Syrian-American actor (1898–1968)

John George (جون جورج; born Tufei Fatella, January 20, 1898 – August 25, 1968) was a Syrian-American actor who appeared in at least 130 movies from 1916 to 1960. George worked in films of all genres alongside countless stars although often for only the briefest of appearances, uncredited.

==Early years==
George was born in Aleppo, Syria. Little is known about his early life but he immigrated to the United States around 1911 and searched for his mother and sisters who seem to have settled in the Nashville, Tennessee, area.

==Film==
Eventually George found his way to Los Angeles and the early silent film industry. George may have begun his career in the Joseph De Grasse movie Bobbie of the Ballet (1916) as an uncredited "tenement dweller". George may have even appeared earlier than that in the 1915 serial The Broken Coin unbilled, as an actor who strongly favors him appears in a still photo from the chapter play with Francis Ford and Grace Cunard in Daniel Blum's Pictorial History of the Silent Screen.

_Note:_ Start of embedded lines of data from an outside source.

(** C7, amended: when the receipt number generated collides with that of an
    existing sales row, [save_sale] does not generate another one: for a cart
    that passes the stock check and amounts that are numbers the insert
    fails, the transaction is rolled back, and the collision is raised at this
    first attempt as "Database error: UNIQUE constraint failed:
    sales.receipt_number", after one draw of the random generator and with
    the database as it was. *)
Theorem receipt_collision_not_retried w db lines subtotal discount tax total
    paid payment_method cashier_name customer_id :
  Forall (line_ok (products db)) lines →
  is_nan subtotal = false → is_nan tax = false → is_nan total = false →
  is_nan paid = false → is_nan (sub paid total) = false →
  receipt_taken db (make_receipt_number (clock w) (random_source w (random_used w)))
    = true →
  save_sale w db lines subtotal discount tax total paid payment_method
    cashier_name customer_id
  = (inl (DatabaseError "UNIQUE constraint failed: sales.receipt_number"), db,
     (randint w).2) ∧
  random_used (randint w).2 = S (random_used w).
Proof.
  intros Hok Hsub Htax Htotal Hpaid Hchange Htaken. split; [|reflexivity].
  unfold save_sale. simpl. rewrite (proj2 (check_stock_passes _ _) Hok).
  unfold insert_sale. rewrite Hsub, Htax, Htotal, Hpaid, Hchange, Htaken.
  reflexivity.
Qed.
Lemma strassen_rec_failure_keeps_cursor_witness :
  let ao := align_up (off_bytes_ (arena Z (demo_state_with demo_small_arena)))
                     (scratch_align 8) in
  exists s' : state Z,
  strassen_rec Z 0 Z.add Z.sub Z.mul 8 8 demo_A2 demo_B2 demo_C2 true 1
    (demo_state_with demo_small_arena) =
  Throw bad_alloc s' /\
  heap Z s' = heap Z (demo_state_with demo_small_arena) /\
  counter Z s' = counter Z (demo_state_with demo_small_arena) /\
  off_bytes_ (arena Z s') = ao + mat_bytes 8 1 /\
  off_bytes_ (arena Z (demo_state_with demo_small_arena)) <
  off_bytes_ (arena Z s').
Proof.
  apply (strassen_rec_failure_keeps_cursor Z 0 Z.add Z.sub Z.mul 8 8 eq_refl
           demo_align 1 demo_A2 demo_B2 demo_C2 true 1 (demo_state_with
           demo_small_arena)).
  - lia.
  - lia.
  - reflexivity.
  - reflexivity.
  - reflexivity.
  - reflexivity.
  - reflexivity.
  - reflexivity.
  - apply Z.leb_le. vm_compute. reflexivity.
  - unfold arena_ok, PTRDIFF_MAX. simpl. lia.
  - cbv zeta. split; [apply Z.leb_le|apply Z.ltb_lt]; vm_compute; reflexivity.
Defined.
(** * Junction: the operator console of the railway scheduling service

    A shallow embedding of the React components of the console
    (ScheduleOptimizer, AIDecisions, MLPredictions, Dashboard, Analytics)
    and the properties of the payloads they send and of the state they keep.

    Conventions of the embedding.
    - A component's [useState] cells become the fields of a state record (or a
      plain value when there is one cell); an event handler becomes a function
      from the state before to the state after.
    - [fetch] is the environment: a handler that awaits a request receives the
      outcome of that request as an argument.
    - [JSON.stringify v] is modelled by the JSON tree of [v]: the wire text
      is its rendering. *)

From Stdlib Require Import ZArith QArith Qround List String Ascii Bool Lia DecimalString.
From Stdlib Require DecimalNat DecimalFacts.
From Stdlib Require Import Lqa.
From stdpp Require Import base list strings relations.
Import ListNotations.
Open Scope string_scope.
Open Scope list_scope.

(** ** JavaScript values used by the components *)

Module Js.

(** A JavaScript number.  The finite ones are rationals here: every binary64
    value is one, comparisons on them are exact, and the literals of the
    source ([0.9], [0.1], [12], ...) are printed by [JSON.stringify] as the
    same decimals.  Arithmetic on [Fin] is exact rational arithmetic, without
    the rounding of binary64 and without a signed zero. *)
Inductive number : Type :=
  | NaN
  | NegInf
  | Fin (q : Q)
  | PosInf.

Definition of_Z (z : Z) : number := Fin (inject_Z z).
Definition of_nat (n : nat) : number := of_Z (Z.of_nat n).

Definition Qltb (a b : Q) : bool := negb (Qle_bool b a).

(** [x < y]; any comparison with [NaN] is false. *)
Definition ltb (x y : number) : bool :=
  match x, y with
  | NaN, _ | _, NaN => false
  | NegInf, NegInf => false
  | NegInf, _ => true
  | _, NegInf => false
  | PosInf, _ => false
  | Fin _, PosInf => true
  | Fin a, Fin b => Qltb a b
  end.

(** [x > y] *)
Definition gtb (x y : number) : bool := ltb y x.

Definition Qis_zero (a : Q) : bool := Qeq_bool a 0.

Definition sign_inf (positive : bool) : number :=
  if positive then PosInf else NegInf.

(** [x / y]: a zero divisor gives an infinity, or [NaN] for [0 / 0]. *)
Definition div (x y : number) : number :=
  match x, y with
  | NaN, _ | _, NaN => NaN
  | Fin a, Fin b =>
      if Qis_zero b then
        if Qis_zero a then NaN else sign_inf (Qltb 0 a)
      else Fin (a / b)
  | Fin _, (PosInf | NegInf) => Fin 0
  | PosInf, Fin b => sign_inf (negb (Qltb b 0))
  | NegInf, Fin b => sign_inf (Qltb b 0)
  | (PosInf | NegInf), (PosInf | NegInf) => NaN
  end.

(** [x * y] *)
Definition mul (x y : number) : number :=
  match x, y with
  | NaN, _ | _, NaN => NaN
  | Fin a, Fin b => Fin (a * b)
  | Fin a, PosInf | PosInf, Fin a =>
      if Qis_zero a then NaN else sign_inf (Qltb 0 a)
  | Fin a, NegInf | NegInf, Fin a =>
      if Qis_zero a then NaN else sign_inf (Qltb a 0)
  | PosInf, PosInf | NegInf, NegInf => PosInf
  | PosInf, NegInf | NegInf, PosInf => NegInf
  end.
(** * notification-controller: event routing, metadata clean-up, webhook paths

    A shallow embedding of the parts of the notification controller that
    decide how an incoming event is matched against Alerts, how its
    metadata is cleaned, how a Receiver's webhook path is derived, how a
    Provider is turned into a notifier and how the CDEvents sender chooses
    its payload, followed by the properties proved about them.

    Go strings are byte sequences; they are modelled by [string] (a list of
    8-bit characters). Go maps are modelled by [gmap]; a nil-able map is an
    [option] of one. *)

From Stdlib Require Import ZArith List Ascii String Bool Lia.
From stdpp Require Import base option list strings gmap fin_maps.

Open Scope string_scope.
Open Scope list_scope.

(** ** The parts of Go's standard library that the code calls *)

Module Go.

(** strings.HasPrefix: byte-wise test that [s] begins with [prefix]. *)
Fixpoint HasPrefix (s prefix : string) {struct prefix} : bool :=
  match prefix, s with
  | EmptyString, _ => true
  | String p prefix', String c s' =>
      if Ascii.eqb p c then HasPrefix s' prefix' else false
  | String _ _, EmptyString => false
  end.

(** The tail of [s] after [length prefix] bytes, when [s] begins with
    [prefix]. *)
Fixpoint dropPrefix (s prefix : string) {struct prefix} : option string :=
  match prefix, s with
  | EmptyString, _ => Some s
  | String p prefix', String c s' =>
      if Ascii.eqb p c then dropPrefix s' prefix' else None
  | String _ _, EmptyString => None
  end.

George went on to appear in Rex Ingram's Gothic melodrama Black Orchids (1917) as a character named Ali Bara. George worked in dozens of movies for Rex Ingram until 1926 when Ingram, tired of George's gambling, sent him home on a bus.

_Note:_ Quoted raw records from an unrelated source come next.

(** C1 (as amended).  The start-up record of the provider lists its
    features as [core], [snapshots], [linked-clones],
    [online-reconfigure] and [qemu-guest-agent]: of the tokens the
    vocabulary names it has the first three, guest-cooperative
    shutdown appears as [qemu-guest-agent], and [guest-agent] is not
    in the list. *)
Theorem advertised_capabilities (p : Process) (r : slog.Record_) :
  In (Log r) (run version_String ParseInt p).1 ->
  slog.msg r = "Starting Libvirt provider server" ->
  In ("capabilities",
      slog.VStrings [ "core"; "snapshots"; "linked-clones";
                      "online-reconfigure"; "qemu-guest-agent" ])
     (slog.attrs r) /\
  filter (fun c => bool_decide (In c vocabulary)) capabilities
    = [ "snapshots"; "linked-clones"; "online-reconfigure" ] /\
  In "qemu-guest-agent" capabilities /\
  ~ In "guest-agent" capabilities.
Proof.
  intros Hin Hmsg.
  split; [| split; [| split]].
  - revert Hin. run_cases p; cbn [fst]; intros Hin; simpl in Hin;
      repeat match goal with
             | H : _ \/ _ |- _ => destruct H as [H | H]
             end; try discriminate; try contradiction;
      simplify_eq; try discriminate Hmsg; simpl; tauto.
  - vm_compute. reflexivity.
  - simpl. tauto.
  - simpl. intros H.
    repeat match goal with
           | H : _ \/ _ |- _ => destruct H as [H | H]
           end; try discriminate; contradiction.
Qed.

(** C3 (as amended).  For every request to [/readyz], whatever the
    state of the dependencies, the answer has status 200; its body is
    [ready], except that the answer to a [HEAD] request has no body. *)
Theorem readyz_unconditional (d : Dependencies) (r : http.Request) :
  http.Path r = "/readyz" ->
  http.status (respond d r) = Some http.StatusOK /\
  http.body (respond d r)
    = (if String.eqb (http.Method r) "HEAD" then EmptyString else "ready").
Proof.
  intros H. unfold respond, http.ServeHTTP. rewrite H.
  cbn. unfold http.fresh, http.Write, http.WriteHeader. cbn.
  by destruct (String.eqb (http.Method r) "HEAD").
Qed.

End MainProgram.

(** C1, counterexample: the token [guest-agent] is not among the
    capabilities the provider lists. *)
Lemma guest_agent_not_listed : ~ In "guest-agent" capabilities.
Proof.
  simpl. intros H.
  repeat match goal with
         | H : _ \/ _ |- _ => destruct H as [H | H]
         end; try discriminate; contradiction.
Qed.

(** C3, counterexample: with both dependencies down, [/readyz] still
    reports ready. *)
Lemma ready_while_unhealthy :
  healthy unhealthy = false /\
  reports_ready (respond unhealthy get_readyz) = true /\
  ~ readiness_tracks_dependencies.
Proof.
  split; [reflexivity |]. split; [reflexivity |].
  intros H. specialize (H unhealthy get_readyz eq_refl eq_refl). discriminate.
Qed.

(** ** The task tracker *)
Section TrackerFacts.
Import TaskTracker.
Context {Backend : Type}.
Implicit Types (w : World Backend) (f g : operationFn Backend).

Lemma key_launched k l : key (launched k l) = k.
Proof. by destruct l. Qed.

Lemma Register_hit k f w h :
  by_key w !! k = Some h -> Register k f w = (h, w).
Proof. intros H. unfold Register. by rewrite H. Qed.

George became a regular in several 1920s silent films with Lon Chaney both at Universal Studios and Metro-Goldwyn-Mayer, including The Road to Mandalay, The Big City, The Hunchback of Notre Dame, Outside The Law and The Unknown. He also appeared in the Warner Brothers production Don Juan (1926) opposite John Barrymore, where he was the cruel dwarf Castle Keeper/Informer who delighted in exposing to Don Jose (Don Juan's father) the infidelities of his wife with another man. He also played Barnaby's minion in the 1934 Babes in Toyland. George continued to appear in movie after movie until some time near his death. One of his last roles was in 1956, an uncredited one as “A Barfly” in James Arness's TV Western Series Gunsmoke, S1E21's “Helping Hand”.

==Death==
On August 25, 1968, George died from emphysema at age 70 in Los Angeles.

==Partial filmography==

- The Broken Coin (1915) as unknown role
- Bobbie of the Ballet (1916) as Tenement Dweller(*uncredited)
- Shoes (1916) as Customer(*uncredited)
- The Chalice of Sorrow (1916) as Mexican(*uncredited)
- Black Orchids (1917) as Ali Bara
- Pay Me! (1917) as Bar Patron
- Bound in Morocco (1918) as Hunchback (*uncredited)
- Friends and Frauds (1918) as Prisoner (*uncredited: *short)
- Outside the Law (1920) as Humpy (*uncredited)
- Turn to the Right (1922) as Pool Hall Patron (*uncredited)
- The Prisoner of Zenda (1922) as Dwarf Assassin
- Trifling Women (1922) as Achmet
- Where the Pavement Ends (1923) as Napuka Joe, a Servant
- Scaramouche (1923) as Polichinelle
- When a Girl Loves (1924) as Grishka
- Mare Nostrum (1926) as Servant (*uncredited)
- The Volga Boatman (1926) as Red Army Soldier (*uncredited)
- The Road to Mandalay (1926) as Servant
- The Bells (1926) as Mesmerist Announcer (*uncredited)
- Don Juan (1926) as Hunchback, Castle Keeper (*uncredited)
- The Night of Love (1927) as Jester
- The Show (1927) as Photographer (*uncredited)
- The Unknown (1927) as Cojo
- The Road to Romance (1927) as Small Man (*uncredited)
- The Big City (1928) The Arab
- Condemned (1929) as Convict (*uncredited)
- Outside the Law (1930) as Humpy
- Sherlock Holmes (1932) as Bird Shop Thug(*uncredited)
- Babes in Toyland (1934) as Barnaby's Minion (*uncredited)
- More About Nostradamus (1941) as A Townsman (*uncredited)
- Adventure in Iraq (1943) as Villager (*uncredited)
- The Devil's Playground (1946) as Shorty
- Kiss the Blood Off My Hands (1948) as Midget (*uncredited)
- Mesa of Lost Women (1953) as Aranya's Manservant (*uncredited)
- Oceans 11 (1960) as Vendor(*uncredited)

==See also==
- Fu Manchu
- Golden Age of Hollywood
- Republic Pictures
- Where the Pavement Ends (1923)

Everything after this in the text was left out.